PROBLEM STATEMENT: Only the lines below starting at the one containing "po_proof chlo : ∃" and ending at the one containing "(** the server accepts" belong in the answer, each copied exactly.

[[ SUPPLIED RECORDS open ]]

(** What the client has to find at the server: *)
Record parties_ok : Prop := {
  (** its values fit a message, and both sides speak the same version *)
  po_host : hostname <> [] ∧ value_ok hostname;
  po_version : 0 <= version < 1000;
  po_versions : validateVersionList versions (concat ((λ v, WriteUint32 LittleEndian (VersionNumberToTag v)) <$> supported)) = true
    ∧ (length supported <= 1000)%nat;
  po_ps : perspective_ok client_ps PerspectiveClient ∧ perspective_ok server_ps PerspectiveServer;
  (** the configuration of the server has a key *)
  po_ID : length (scfg_ID scfg) = 16%nat ∧ bytes_ok (scfg_ID scfg);
  po_obit : length (scfg_obit scfg) = 8%nat ∧ bytes_ok (scfg_obit scfg);
  po_kex : curve (scfg_kex scfg) ∧ curve (srv_keyExchange env);
  (** the server has a certificate that the client can read and trusts, and signs with it *)
  po_leaf : GetLeafCert (scfg_certChain scfg) hostname = Ok leaf ∧ leaf <> [];
  po_crt : GetCertsCompressed (scfg_certChain scfg) hostname (GetCommonCertificateHashes cm) [] = Ok crt ∧ value_ok crt;
  po_hashes : value_ok (GetCommonCertificateHashes cm) ∧ value_ok (GetCommonCertificateHashes cm');
  po_before : cm_GetLeafCert cm = None;
  po_data : SetData cm crt = Ok cm' ∧ Verify cm' certificate_host = None ∧ cm_GetLeafCert cm' = Some leaf ∧
    GetLeafCertHash cm' = HashCert leaf;
  po_proof chlo : ∃ proof, ServerConfig_Sign scfg hostname chlo = Ok proof ∧ proof <> [] ∧ value_ok proof ∧
    VerifyServerProof cm' proof chlo (ServerConfig_Get scfg) = true;
  (** the server accepts its own tokens, but not to have none *)
  po_token : stk_NewToken env = Ok token ∧ value_ok token ∧ acceptSTK env token = true ∧ acceptSTK env [] = false;
  po_nonces : srv_serverNonce env = Some sno ∧ value_ok sno ∧ srv_divNonce env = Some div ∧ div <> [];
  po_keys : srv_keyDerivation env = derive;
  po_write b : srv_Write env b = None;
}.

[[ SUPPLIED RECORDS closed ]]

ANSWER AREA:
  po_proof chlo : ∃ proof, ServerConfig_Sign scfg hostname chlo = Ok proof ∧ proof <> [] ∧ value_ok proof ∧
    VerifyServerProof cm' proof chlo (ServerConfig_Get scfg) = true;
  (** the server accepts its own tokens, but not to have none *)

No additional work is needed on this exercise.